--- Provided records Enclosed Below ---
(* ===== verification/AdbProps.v ===== *)
(** * Forwards are removed again

    What a connection of Adb.v leaves of the forwarded ports of the adb server, from the
    documented behaviour of [adb forward]. *)

From Stdlib Require Import Strings.String.
From stdpp Require Import gmap.
From S2P Require Import Prelude Errors Domain Text Parse Adb.

#[local] Open Scope string_scope.
#[local] Open Scope list_scope.
#[local] Open Scope Z_scope.

Definition ports_of (serial : string) (f : gset (string * Z)) : gset Z :=
  set_map snd (filter (fun e => e.1 = serial) f).

Lemma elem_of_ports (serial : string) (f : gset (string * Z)) (port : Z) :
  port ∈ ports_of serial f <-> (serial, port) ∈ f.
Proof.
  unfold ports_of. rewrite elem_of_map. split.
  - intros ([s p] & -> & [Hs Hin]%elem_of_filter). cbn in *. by subst.
  - intros Hin. exists (serial, port). split; [done|]. by apply elem_of_filter.
Qed.

Definition exits (p : Process) : Prop := exists out err, p = Exited true out err.

(** The forwards to the phone's port, of every device.  Listing shows them; a forward to port
    zero adds one with a new port and prints it; a removal takes one away; a command that fails
    may or may not have had its effect; no other command here touches them. *)
Class AdbForwards `{AdbServer} := {
  forwards : adb_state -> gset (string * Z);
  list_law serial s : forwards (adb_process (list_args serial) s).2 = forwards s /\
    forall out err, (adb_process (list_args serial) s).1 = Exited true out err ->
    parse_forward_ports out serial = ports_of serial (forwards s);
  forward_law serial s :
    (exists port, ~ ((serial, port) ∈ forwards s) /\
       forwards (adb_process (forward_args serial) s).2 = {[(serial, port)]} ∪ forwards s /\
       forall out err n, (adb_process (forward_args serial) s).1 = Exited true out err ->
       parse_u16 (trim out) = Some n -> n = port) \/
    (forwards (adb_process (forward_args serial) s).2 = forwards s /\ ~ exits (adb_process (forward_args serial) s).1);
  remove_law serial port s :
    let s' := (adb_process (remove_args serial port) s).2 in
    forwards s' = forwards s ∖ {[(serial, port)]} \/
    (forwards s' = forwards s /\ ~ exits (adb_process (remove_args serial port) s).1);
  devices_law s : forwards (adb_process ["devices"; "-l"] s).2 = forwards s;
  service_law serial s : forwards (adb_process (service_args serial) s).2 = forwards s
}.

Section Props.
Context `{AdbForwards} (adb_path : string).

(** The commands work: a listing answers, a forward that is there can be removed, and a forward that is
    refused (the ports may be used up) is not made. *)
Definition working : Prop :=
  forall s serial,
    exits (adb_process (list_args serial) s).1 /\
    (forall port, (serial, port) ∈ forwards s -> exits (adb_process (remove_args serial port) s).1) /\
    (~ exits (adb_process (forward_args serial) s).1 -> forwards (adb_process (forward_args serial) s).2 = forwards s).

Lemma list_forward_ports_ok (serial : string) (s : adb_state) :
  let '(r, s') := list_forward_ports adb_path serial s in
  forwards s' = forwards s /\ (forall ports, r = Ok ports -> ports = ports_of serial (forwards s)) /\
  (working -> exists ports, r = Ok ports).
Proof.
  unfold list_forward_ports, adb. destruct (list_law serial s) as [Hkeep Hlist].
  pose proof (fun Hw : working => proj1 (Hw s serial)) as Hw.
  destruct (adb_process (list_args serial) s) as [p s']. cbn [fst snd] in *.
  destruct p as [| | | | | |[] out err]; cbn;
    (split; [done|]; split; [try done; try (by intros ports [= <-]; eapply Hlist)|intros Hx%Hw; by destruct Hx as (? & ? & [=])]) ||
    (split; [done|]; split; [intros ports [= <-]; by eapply Hlist|intros _; by eexists]).
Qed.

Lemma remove_ok (serial : string) (port : Z) (s : adb_state) :
  let '(r, s') := adb adb_path (remove_args serial port) s in
  (r = Ok (default "" (match r with Ok o => Some o | Err _ => None end)) -> forwards s' = forwards s ∖ {[(serial, port)]}) /\
  (forwards s' = forwards s ∖ {[(serial, port)]} \/ forwards s' = forwards s) /\
  (working -> (serial, port) ∈ forwards s -> exists out, r = Ok out).
Proof.
  unfold adb. pose proof (remove_law serial port s) as Hl. cbv zeta in Hl.
  pose proof (fun Hw : working => proj1 (proj2 (Hw s serial)) port) as Hw.
  destruct (adb_process (remove_args serial port) s) as [p s']. cbn [fst snd] in *.
  split; [|split].
  - intros Hr. destruct Hl as [?|[_ Hn]]; [done|]. destruct p as [| | | | | |[] out err]; try done.
    exfalso. apply Hn. by exists out, err.
  - destruct Hl as [?|[? _]]; [by left|by right].
  - intros Hx Hin. destruct (Hw Hx Hin) as (out & err & ->). by exists out.
Qed.

(** The forward a connection holds is new, and gone once it is dropped or cleaned up. *)
Definition no_forward_left (s s' : adb_state) : Prop :=
  (working -> forwards s' = forwards s) /\
  (forwards s' = forwards s \/ exists serial port, forwards s' = {[(serial, port)]} ∪ forwards s).

Definition holds_forward (f : AdbForward) (s s' : adb_state) : Prop :=
  af_cleaned f = false /\ ~ ((af_serial f, af_local_port f) ∈ forwards s) /\
  forwards s' = {[(af_serial f, af_local_port f)]} ∪ forwards s.

Lemma no_forward_same (s s' : adb_state) : forwards s' = forwards s -> no_forward_left s s'.
Proof. split; auto. Qed.

Lemma forward_dropped (f : AdbForward) (s s' : adb_state) :
  holds_forward f s s' -> no_forward_left s (forward_drop adb_path f s').
Proof.
  intros (Hfc & Hn & H3). unfold forward_drop. rewrite Hfc. pose proof (remove_ok (af_serial f) (af_local_port f) s') as Hr.
  destruct (adb adb_path _ s') as [r s4]. cbn [snd]. rewrite H3 in Hr. destruct Hr as (Hok & Hany & Hw). split.
  - intros Hx. destruct (Hw Hx) as (out' & ->); [set_solver|]. specialize (Hok eq_refl). set_solver.
  - destruct Hany as [Ha|Ha]; [left; set_solver|right; eauto].
Qed.

Lemma forward_cleaned (f f' : AdbForward) (s s' s'' : adb_state) :
  holds_forward f s s' -> forward_cleanup adb_path f s' = (Ok (), f', s'') ->
  forwards s'' = forwards s /\ forward_cleanup adb_path f' s'' = (Ok (), f', s'') /\ forward_drop adb_path f' s'' = s''.
Proof.
  intros (Hfc & Hn & H3). unfold forward_cleanup. rewrite Hfc. pose proof (remove_ok (af_serial f) (af_local_port f) s') as Hr.
  destruct (adb adb_path _ s') as [[out'|e] s4]; [|done]. intros [= <- <-]. destruct Hr as (Hok & _). specialize (Hok eq_refl).
  split; [rewrite H3 in Hok; set_solver|done].
Qed.

Context (debug_str parse_error : string -> string).

Lemma added_single (serial : string) (port : Z) (f : gset (string * Z)) :
  (serial, port) ∉ f -> elements (ports_of serial ({[(serial, port)]} ∪ f) ∖ ports_of serial f) = [port].
Proof.
  intros Hn. assert (ports_of serial ({[(serial, port)]} ∪ f) ∖ ports_of serial f = {[port]}) as ->.
  { apply set_eq. intros p. rewrite elem_of_difference, !elem_of_ports, elem_of_union, !elem_of_singleton.
    split; [intros [[[=]|Hin] Hx]; [done|by destruct Hx]|intros ->; split; [by left|done]]. }
  apply elements_singleton.
Qed.

(** Opening the forward: it is there exactly when it is returned, if the commands work. *)
Lemma open_forward_ok (serial : string) (s : adb_state) :
  let '(r, s') := open_forward adb_path debug_str parse_error serial s in
  match r with
  | Ok f => af_serial f = serial /\ af_cleaned f = false /\ ~ ((serial, af_local_port f) ∈ forwards s) /\
            forwards s' = {[(serial, af_local_port f)]} ∪ forwards s
  | Err _ => (working -> forwards s' = forwards s) /\
             (forwards s' = forwards s \/ exists port, forwards s' = {[(serial, port)]} ∪ forwards s)
  end.
Proof.
  unfold open_forward. pose proof (list_forward_ports_ok serial s) as Hl.
  destruct (list_forward_ports adb_path serial s) as [[before|e] s1]; destruct Hl as (H1 & Hb & Hw); [|by rewrite H1; auto].
  specialize (Hb before eq_refl). subst before. unfold adb. pose proof (forward_law serial s1) as Hf.
  pose proof (fun Hw : working => proj2 (proj2 (Hw s1 serial))) as Hw1.
  destruct (adb_process (forward_args serial) s1) as [p s2]. cbn [fst snd] in *. rewrite H1 in Hf.
  destruct (run_adb adb_path (forward_args serial) p) as [output|e] eqn:Hp.
  2: { split.
       - intros Hx. rewrite <- H1. apply (Hw1 Hx). intros (out & err & ->). by cbn in Hp.
       - destruct Hf as [(port & _ & Hf & _)|[Hf _]]; eauto. }
  assert (exists err, p = Exited true output err) as [err ->].
  { destruct p as [| | | | | |[] out err]; try done. injection Hp as ->. by exists err. }
  destruct Hf as [(port & Hn & Hf & Hport)|[_ Hx]]; [|by destruct Hx; eexists _, _].
  destruct (parse_u16 (trim output)) as [n|] eqn:Hparse.
  { assert (n = port) as -> by (by eapply Hport). done. }
  unfold cleanup_new_forwards. pose proof (list_forward_ports_ok serial s2) as Hl2.
  destruct (list_forward_ports adb_path serial s2) as [[after|e] s3]; destruct Hl2 as (H3 & Ha & Hw3).
  2: { rewrite H3, Hf. split; [intros Hx%Hw3; by destruct Hx|by right; exists port]. }
  specialize (Ha after eq_refl). subst after. unfold unique_added_forward. rewrite Hf, added_single by done.
  pose proof (remove_ok serial port s3) as Hr.
  destruct (adb adb_path (remove_args serial port) s3) as [[out|e] s4]; destruct Hr as (Hok & Hany & Hw4); rewrite H3, Hf in *.
  - specialize (Hok eq_refl). assert (forwards s4 = forwards s) as -> by set_solver. by auto.
  - split; [intros Hx; destruct (Hw4 Hx); [set_solver|done]|]. destruct Hany as [Ha|Ha]; [left; set_solver|right; by exists port].
Qed.

(** A connection over adb holds exactly one new forward of the phone's port; one that fails, before or after the forward
    was made, leaves the forwards as they were if the commands work, and at most its own forward otherwise. *)
Theorem adb_forward_removed (requested : option string) (stream : Z -> result string ()) (nodelay : option string) (s : adb_state) :
  let '(r, s') := adb_connect adb_path debug_str parse_error requested stream nodelay s in
  match r with
  | Ok (serial, f) => af_serial f = serial /\ holds_forward f s s'
  | Err _ => no_forward_left s s'
  end.
Proof.
  unfold adb_connect, list_devices, adb. pose proof (devices_law s) as Hd.
  destruct (adb_process ["devices"; "-l"] s) as [p s1]. cbn [snd] in Hd. cbn beta iota zeta.
  destruct (run_adb adb_path ["devices"; "-l"] p) as [output|e]; [|by apply no_forward_same].
  destruct (select_device (parse_devices output) requested) as [device|e]; [|by apply no_forward_same].
  pose proof (service_law (ad_serial device) s1) as Hs.
  destruct (adb_process (service_args (ad_serial device)) s1) as [p2 s2]. cbn [snd] in Hs.
  destruct (run_adb adb_path (service_args (ad_serial device)) p2) as [out|e]; [|by apply no_forward_same; rewrite Hs, Hd].
  pose proof (open_forward_ok (ad_serial device) s2) as Ho.
  destruct (open_forward adb_path debug_str parse_error (ad_serial device) s2) as [[f|e] s3]; rewrite Hs, Hd in Ho.
  2: { destruct Ho as [Hw [Hx|[port Hx]]]; split; eauto. }
  destruct Ho as (Hfs & Hfc & Hn & H3).
  assert (holds_forward f s s3) as Hh by (unfold holds_forward; by rewrite Hfs).
  destruct (stream (af_local_port f)) as [u|e]; [destruct nodelay as [e|]|]; by try apply forward_dropped.
Qed.
End Props.

(** A server with one phone that forwards one port. *)
Definition toy_line : string := "s tcp:5037 tcp:10086".

Definition toy_process (args : list string) (on : bool) : Process * bool :=
  if bool_decide (args = ["devices"; "-l"]) then (Exited true ("List" +:+ String newline "s device") "", on)
  else if bool_decide (args = list_args (nth 1 args "")) then (Exited true (if on then toy_line else "") "", on)
  else if bool_decide (args = forward_args "s") then
    if on then (Exited false "" "busy", on) else (Exited true "5037" "", true)
  else if bool_decide (args = remove_args "s" 5037) then (Exited true "" "", false)
  else if bool_decide (args = service_args "s") then (Exited true "" "", on)
  else (WaitTimedOut, on).

#[export] Instance toy_adb : AdbServer := {| adb_state := bool; adb_process := toy_process |}.

Definition toy_forwards (on : bool) : gset (string * Z) := if on then {[("s", 5037)]} else ∅.

Ltac toy := repeat (let H := fresh "Htoy" in case_bool_decide as H; [try discriminate H|clear H]).

#[export] Instance toy_adb_forwards : AdbForwards.
Proof.
  refine {| forwards := (toy_forwards : @adb_state toy_adb -> _) |}.
  - intros serial on. cbn. unfold toy_process. toy; (split; [done|]); try done.
    intros out err [= <- <-]. destruct on; [|apply set_eq; intros p; rewrite elem_of_ports; set_solver].
    destruct (decide (serial = "s")) as [->|Hs]; [done|]. apply set_eq. intros p. rewrite elem_of_ports.
    unfold parse_forward_ports. change (lines toy_line) with [toy_line]. cbn [omap list_omap].
    assert (forward_port serial toy_line = None) as ->; [|set_solver].
    unfold forward_port. change (split_whitespace toy_line) with ["s"; "tcp:5037"; "tcp:10086"]. cbv iota beta.
    by rewrite bool_decide_eq_true_2 by done.
  - intros serial on. cbn. unfold toy_process. toy.
    + injection Htoy as ->. destruct on; [right; split; [done|by intros (? & ? & [=])]|].
      left. exists 5037. split; [set_solver|]. split; [set_solver|]. by intros out err n [= <- <-] [= <-].
    + right. split; [done|by intros (? & ? & [=])].
  - intros serial port on. cbn. unfold toy_process. toy.
    + injection Htoy as -> Hp. change (pretty port = pretty 5037) in Hp. apply (inj pretty) in Hp. subst.
      left. destruct on; set_solver.
    + right. split; [done|by intros (? & ? & [=])].
  - intros on. cbn. unfold toy_process. by toy.
  - intros serial on. cbn. unfold toy_process. by toy.
Defined.

(** Its commands work. *)
Lemma toy_working : working.
Proof.
  intros on serial. split; [|split].
  - cbn. unfold toy_process. rewrite bool_decide_eq_false_2, bool_decide_eq_true_2 by done. eexists _, _. reflexivity.
  - intros port Hin. cbn in Hin |- *. destruct on; [|set_solver]. unfold toy_forwards in Hin. apply elem_of_singleton in Hin as [= -> ->].
    eexists _, _. reflexivity.
  - cbn. unfold toy_process. toy; [|done]. destruct on; [done|]. intros Hn. destruct Hn. eexists _, _. reflexivity.
Qed.

Lemma toy_connects :
  let connect := adb_connect "adb" (fun s => s) (fun s => s) None (fun _ => Ok ()) None in
  connect false = (Ok ("s", mkAdbForward "s" 5037 false), true) /\
  (forward_cleanup "adb" (mkAdbForward "s" 5037 false) true).2 = false.
Proof. by vm_compute. Qed.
--- End of Enclosed Provided records ---
Description of the task —
Each line of the listing that contains the word "Htoy" must be copied.

Completed exercise —
Ltac toy := repeat (let H := fresh "Htoy" in case_bool_decide as H; [try discriminate H|clear H]).
    + injection Htoy as ->. destruct on; [right; split; [done|by intros (? & ? & [=])]|].
    + injection Htoy as -> Hp. change (pretty port = pretty 5037) in Hp. apply (inj pretty) in Hp. subst.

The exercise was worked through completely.